↓

(* ===== verification/VmaInv.v ===== *)
(** * Virtual address spaces: invariant

    The parts of a well-formed address space, each on the data it is about: the
    intervals ([VIv]), the boxes ([VBx]), and the page tables with the pages and
    objects held ([VSp]).  The ghost [U] gives for every mapped page of the space
    its descriptor, its frame and the box that holds it. *)

From S2P Require Import Prelude PhyMem Boot BootSpec BootPages PageIf Mmu MmuInv MmuOps MmuSpec MmuLife MmuCorrect ObjIf Vma.

Abbreviation intervals := (gmap Z kmvarsdsc_t).
Abbreviation upages := (gmap Z (Z * Z * Z)).

(** ** Intervals *)

Definition inside (k : kmvarsdsc_t) (x : Z) : Prop := kva_start k <= x < kva_end k.
Definition covered (g : intervals) (x : Z) : Prop := exists p k, g !! p = Some k /\ inside k x.

Definition before (g : intervals) (p q : Z) : Prop := forall k k', g !! p = Some k -> g !! q = Some k' -> kva_end k <= kva_start k'.

Record range_ok (k : kmvarsdsc_t) : Prop := {
  ro_lo : 0x1000 <= kva_start k;
  ro_al : kva_start k mod 4096 = 0;
  ro_ne : kva_start k < kva_end k;
  ro_hi : kva_end k <= USER_VIRTUAL_ADDRESS_END;
  ro_end : kva_end k mod 4096 = 0 \/ kva_end k = USER_VIRTUAL_ADDRESS_END
}.

(** The list holds the intervals in the order of their addresses. *)
Record VIv (g : intervals) (v : virmemadrs_t) : Prop := {
  vi_nodup : NoDup (vs_list v);
  vi_dom p : p ∈ vs_list v <-> is_Some (g !! p);
  vi_sorted : StronglySorted (before g) (vs_list v);
  vi_range p k : g !! p = Some k -> p <> 0 /\ range_ok k;
  vi_alc : vs_isalcend v = USER_VIRTUAL_ADDRESS_END;
  vi_curr : vs_currkmvdsc v = 0 \/ vs_currkmvdsc v ∈ vs_list v;
  vi_end : vs_endkmvdsc v = default 0 (last (vs_list v))
}.

(** ** Boxes *)

(** The intervals that share a box. *)
Definition refs (g : intervals) (b : Z) : Z := Z.of_nat (size (filter (fun x => kva_kvmbox x.2 = b) g)).

(** The list of pages of a box. *)
Definition box_ok (U : upages) (b : Z) (x : kvmemcbox_t) : Prop :=
  NoDup (kmb_msalist x) /\ kmb_msanr x = u64 (Z.of_nat (length (kmb_msalist x))) /\ forall d, d ∈ kmb_msalist x <-> exists n p, U !! n = Some (d, p, b).

(** [cnt] counts the references that the space has to each box. *)
Record VBx (cnt : Z -> Z) (U : upages) (bx : gmap Z kvmemcbox_t) (mg : kvmemcboxmgr_t) : Prop := {
  vb_lists : NoDup (kbm_kmbhead mg ++ kbm_cachehead mg);
  vb_dom b : is_Some (bx !! b) <-> b ∈ kbm_kmbhead mg \/ b ∈ kbm_cachehead mg;
  vb_null b : is_Some (bx !! b) -> b <> 0;
  vb_nr : kbm_kmbnr mg = u64 (Z.of_nat (length (kbm_kmbhead mg)));
  vb_cache : kbm_cachenr mg = Z.of_nat (length (kbm_cachehead mg)) /\ kbm_cachenr mg <= KMBOX_CACHE_MAX /\ kbm_cachemax mg = KMBOX_CACHE_MAX;
  vb_live b : b <> 0 -> 0 < cnt b -> b ∈ kbm_kmbhead mg;
  vb_cont b x : bx !! b = Some x -> 0 < cnt b -> kmb_cont x = cnt b /\ box_ok U b x
}.

(** Every mapped page is in an interval that has the page's box. *)
Definition mapped (g : intervals) (U : upages) : Prop :=
  forall n d p b, U !! n = Some (d, p, b) -> b <> 0 /\ exists q k, g !! q = Some k /\ inside k (4096 * n) /\ kva_kvmbox k = b.

(** ** Page tables, pages and objects *)

Definition frames_of (U : upages) : gmap Z Z := (fun x => x.1.2) <$> U.

(** The blocks of others [O] and the mapped pages. *)
Definition with_pages (O : blocks) (U : upages) (OU : blocks) : Prop :=
  (forall d b, OU !! d = Some b <-> O !! d = Some b \/ exists n p x, U !! n = Some (d, p, x) /\ b = (p, 1)) /\
  (forall d b n p x, O !! d = Some b -> U !! n <> Some (d, p, x)) /\
  (forall n n' d p p' x x', U !! n = Some (d, p, x) -> U !! n' = Some (d, p', x') -> n = n').

Section inv.
Context {S : Type} {HPO : PageOps S} {HOO : ObjOps S} {HOA : ObjAlloc S}.
Implicit Types (s : vst S) (m : mst S) (J : objects) (O : blocks) (U : upages) (g : intervals).

Definition VSp m (P : Z -> Prop) O J U (F : gmap Z Z) (R : Z) : Prop :=
  exists OU, @space S _ (ob_pages J) m P OU R F /\ with_pages O U OU.

(** The objects of the space and of others. *)
Definition vobjs g (bx : gmap Z kvmemcbox_t) J : objects := ((fun _ => sizeof_kmvarsdsc_t) <$> g) ∪ (((fun _ => sizeof_kvmemcbox_t) <$> bx) ∪ J).

Record VInv s (P : Z -> Prop) O J U (R : Z) : Prop := {
  iv_iv : VIv (v_kmvds s) (v_vma s);
  iv_bx : VBx (refs (v_kmvds s)) U (v_boxes s) (v_mgr s);
  iv_map : mapped (v_kmvds s) U;
  iv_sp : VSp (v_mst s) P O (vobjs (v_kmvds s) (v_boxes s) J) U (frames_of U) R;
  iv_ob1 p : is_Some (v_kmvds s !! p) -> v_boxes s !! p = None /\ J !! p = None;
  iv_ob2 p : is_Some (v_boxes s !! p) -> J !! p = None
}.

(** ** The page allocator behind the page tables *)

Definition set_pa (pa : S) m : mst S := Mst pa (m_words m) (m_mmu m) (m_cr3 m) (m_pml4 m).

Lemma minv_pa (H1 H2 : PageAlloc S) X m P O O' Tab E pa : @MInv S _ H1 X m P O Tab E ->
  (forall A, @pg_held S _ H1 (m_pa m) P A -> split_blocks A O Tab -> exists A', @pg_held S _ H2 pa P A' /\ split_blocks A' O' Tab) ->
  @MInv S _ H2 X (set_pa pa m) P O' Tab E.
Proof. intros [(A & HA & Hs) ? ? ? ? ? ? ? ? ? ? ? ? ? ?] Hnew. split; try done. exact (Hnew A HA Hs). Qed.

Lemma space_pa (H1 H2 : PageAlloc S) m P O O' R F pa : @space S _ H1 m P O R F ->
  (forall Tab A, @pg_held S _ H1 (m_pa m) P A -> split_blocks A O Tab -> exists A', @pg_held S _ H2 pa P A' /\ split_blocks A' O' Tab) ->
  @space S _ H2 (set_pa pa m) P O' R F.
Proof. intros (Tab & E & i & HI & HR & HF) Hnew. exists Tab, E, i. split_and!; [|done|done]. apply (minv_pa H1 H2 _ _ _ O); [done|apply Hnew]. Qed.

Lemma set_pa_frame P O R pa m : mframe P O R m (set_pa pa m).
Proof. by split. Qed.

(** A frame for more blocks of others is one for fewer. *)
Lemma mframe_weaken P O O' R m m' : O ⊆ O' -> mframe P O' R m m' -> mframe P O R m m'.
Proof.
  intros HO [W ? ? ? ?]. split; [|done..]. intros x [Hx|[(j & b & Hj & Hb)|Hx]]; apply W; [by left| |by right; right].
  right. left. exists j, b. split; [|done]. by apply (lookup_weaken O O').
Qed.

Lemma on_pa_run {T} (m : M S T) (t : mst S) (Q : T -> mst S -> Prop) : wp m (m_pa t) (fun a pa => Q a (set_pa pa t)) -> wp (on_pa m) t Q.
Proof. apply wp_on_pa. Qed.

Lemma with_pages_sub O U OU : with_pages O U OU -> O ⊆ OU.
Proof. intros [H1 _]. apply map_subseteq_spec. intros d b Hd. apply H1. by left. Qed.

Lemma set_pa_id m : set_pa (m_pa m) m = m.
Proof. by destruct m. Qed.

(** ** Changes of the intervals *)

Lemma refs_add g p k b : g !! p = None -> refs (<[p := k]> g) b = refs g b + (if decide (kva_kvmbox k = b) then 1 else 0).
Proof.
  intros Hp. unfold refs. destruct (decide (kva_kvmbox k = b)) as [E|E].
  - rewrite map_filter_insert_True by done. rewrite map_size_insert_None; [lia|]. apply map_lookup_filter_None. by left.
  - rewrite map_filter_insert_False by done. rewrite delete_id by done. lia.
Qed.

Lemma refs_delete g p k b : g !! p = Some k -> refs (delete p g) b = refs g b - (if decide (kva_kvmbox k = b) then 1 else 0).
Proof. intros Hp. rewrite <- (insert_delete_id g p k Hp) at 2. rewrite refs_add by apply lookup_delete_eq. lia. Qed.

Lemma refs_put g p k k' b : g !! p = Some k ->
  refs (<[p := k']> g) b = refs g b - (if decide (kva_kvmbox k = b) then 1 else 0) + (if decide (kva_kvmbox k' = b) then 1 else 0).
Proof. intros Hp. rewrite <- insert_delete_eq, refs_add by apply lookup_delete_eq. by rewrite (refs_delete g p k b Hp). Qed.

Lemma refs_pos g p k : g !! p = Some k -> 0 < refs g (kva_kvmbox k).
Proof.
  intros Hp. unfold refs. assert (size (filter (fun x => kva_kvmbox x.2 = kva_kvmbox k) g) <> 0%nat); [|lia].
  intros E%map_size_empty_iff. assert (Hl : filter (fun x => kva_kvmbox x.2 = kva_kvmbox k) g !! p = Some k) by (by apply map_lookup_filter_Some). by rewrite E in Hl.
Qed.

Lemma refs_nonneg g b : 0 <= refs g b.
Proof. unfold refs. lia. Qed.

Lemma vbx_ext cnt cnt' U bx mg : (forall b, b <> 0 -> cnt' b = cnt b) -> VBx cnt U bx mg -> VBx cnt' U bx mg.
Proof.
  intros Hc [B1 B2 B3 B4 B5 B6 B7]. split; try done.
  - intros b Hb. rewrite Hc by done. by apply B6.
  - intros b x Hb. rewrite Hc by (apply B3; eauto). by apply B7.
Qed.

Lemma vobjs_add g bx J p k : vobjs (<[p := k]> g) bx J = <[p := sizeof_kmvarsdsc_t]> (vobjs g bx J).
Proof. unfold vobjs. by rewrite fmap_insert, insert_union_l. Qed.

Lemma vobjs_put g bx J p k k' : g !! p = Some k -> vobjs (<[p := k']> g) bx J = vobjs g bx J.
Proof. intros Hp. unfold vobjs. f_equal. rewrite fmap_insert. apply insert_id. by rewrite lookup_fmap, Hp. Qed.

Lemma vobjs_interval g bx J p k : g !! p = Some k -> vobjs g bx J !! p = Some sizeof_kmvarsdsc_t.
Proof. intros Hp. apply lookup_union_Some_l. by rewrite lookup_fmap, Hp. Qed.

Lemma vobjs_none g bx J p : vobjs g bx J !! p = None -> g !! p = None /\ bx !! p = None /\ J !! p = None.
Proof. unfold vobjs. rewrite !lookup_union_None, !lookup_fmap, !fmap_None. tauto. Qed.

(** The state with other intervals. *)
Definition set_iv (g : intervals) (v : virmemadrs_t) s : vst S := Vst (v_mst s) v g (v_boxes s) (v_mgr s) (v_file s) (v_copies s).

(** An interval keeps its box and the pages mapped in it. *)
Lemma vinv_put s P O J U R p k k' v' : VInv s P O J U R -> v_kmvds s !! p = Some k -> kva_kvmbox k' = kva_kvmbox k -> VIv (<[p := k']> (v_kmvds s)) v' ->
  (forall n x, U !! n = Some x -> inside k (4096 * n) -> inside k' (4096 * n)) -> VInv (set_iv (<[p := k']> (v_kmvds s)) v' s) P O J U R.
Proof.
  intros [I1 I2 I3 I4 I5 I6] Hp Hb HV Hin. split; cbn [set_iv v_kmvds v_vma v_boxes v_mgr v_mst]; try done.
  - apply (vbx_ext (refs (v_kmvds s))); [|done]. intros b _. rewrite (refs_put _ _ k) by done. rewrite Hb. lia.
  - intros n d x b Hn. destruct (I3 _ _ _ _ Hn) as (Hb0 & q & kq & Hq & Hi & Hqb). split; [done|]. destruct (decide (q = p)) as [->|Hne].
    + simplify_eq. exists p, k'. rewrite lookup_insert_eq. split_and!; [done|by apply (Hin n _ Hn)|done].
    + exists q, kq. by rewrite lookup_insert_ne.
  - by rewrite (vobjs_put _ _ _ _ k).
  - intros q. destruct (decide (p = q)) as [<-|Hne]; [intros _; apply I5; eauto|]. rewrite lookup_insert_ne by done. apply I5.
Qed.

(** A new interval, without a box. *)
Lemma vinv_add s P O J U R p k' v' m' : VInv s P O J U R -> vobjs (v_kmvds s) (v_boxes s) J !! p = None -> kva_kvmbox k' = 0 -> VIv (<[p := k']> (v_kmvds s)) v' ->
  VSp m' P O (<[p := sizeof_kmvarsdsc_t]> (vobjs (v_kmvds s) (v_boxes s) J)) U (frames_of U) R -> VInv (set_iv (<[p := k']> (v_kmvds s)) v' (with_mst m' s)) P O J U R.
Proof.
  intros [I1 I2 I3 I4 I5 I6] (Hg & Hbx & HJ)%vobjs_none Hb HV Hsp. split; cbn [set_iv with_mst v_kmvds v_vma v_boxes v_mgr v_mst]; try done.
  - apply (vbx_ext (refs (v_kmvds s))); [|done]. intros b Hb0. rewrite refs_add by done. rewrite decide_False by congruence. lia.
  - intros n d x b Hn. destruct (I3 _ _ _ _ Hn) as (Hb0 & q & kq & Hq & Hi & Hqb). split; [done|]. exists q, kq. rewrite lookup_insert_ne by congruence. done.
  - by rewrite vobjs_add.
  - intros q. destruct (decide (p = q)) as [<-|Hne]; [done|]. rewrite lookup_insert_ne by done. apply I5.
Qed.
End inv.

↑

[What is expected] Your output should be an exact copy of the lines from the top of the listing above to the line with "intervals ([VIv]), the", both ends included.

[Solution for this problem]
(* ===== verification/VmaInv.v ===== *)
(** * Virtual address spaces: invariant

    The parts of a well-formed address space, each on the data it is about: the
    intervals ([VIv]), the boxes ([VBx]), and the page tables with the pages and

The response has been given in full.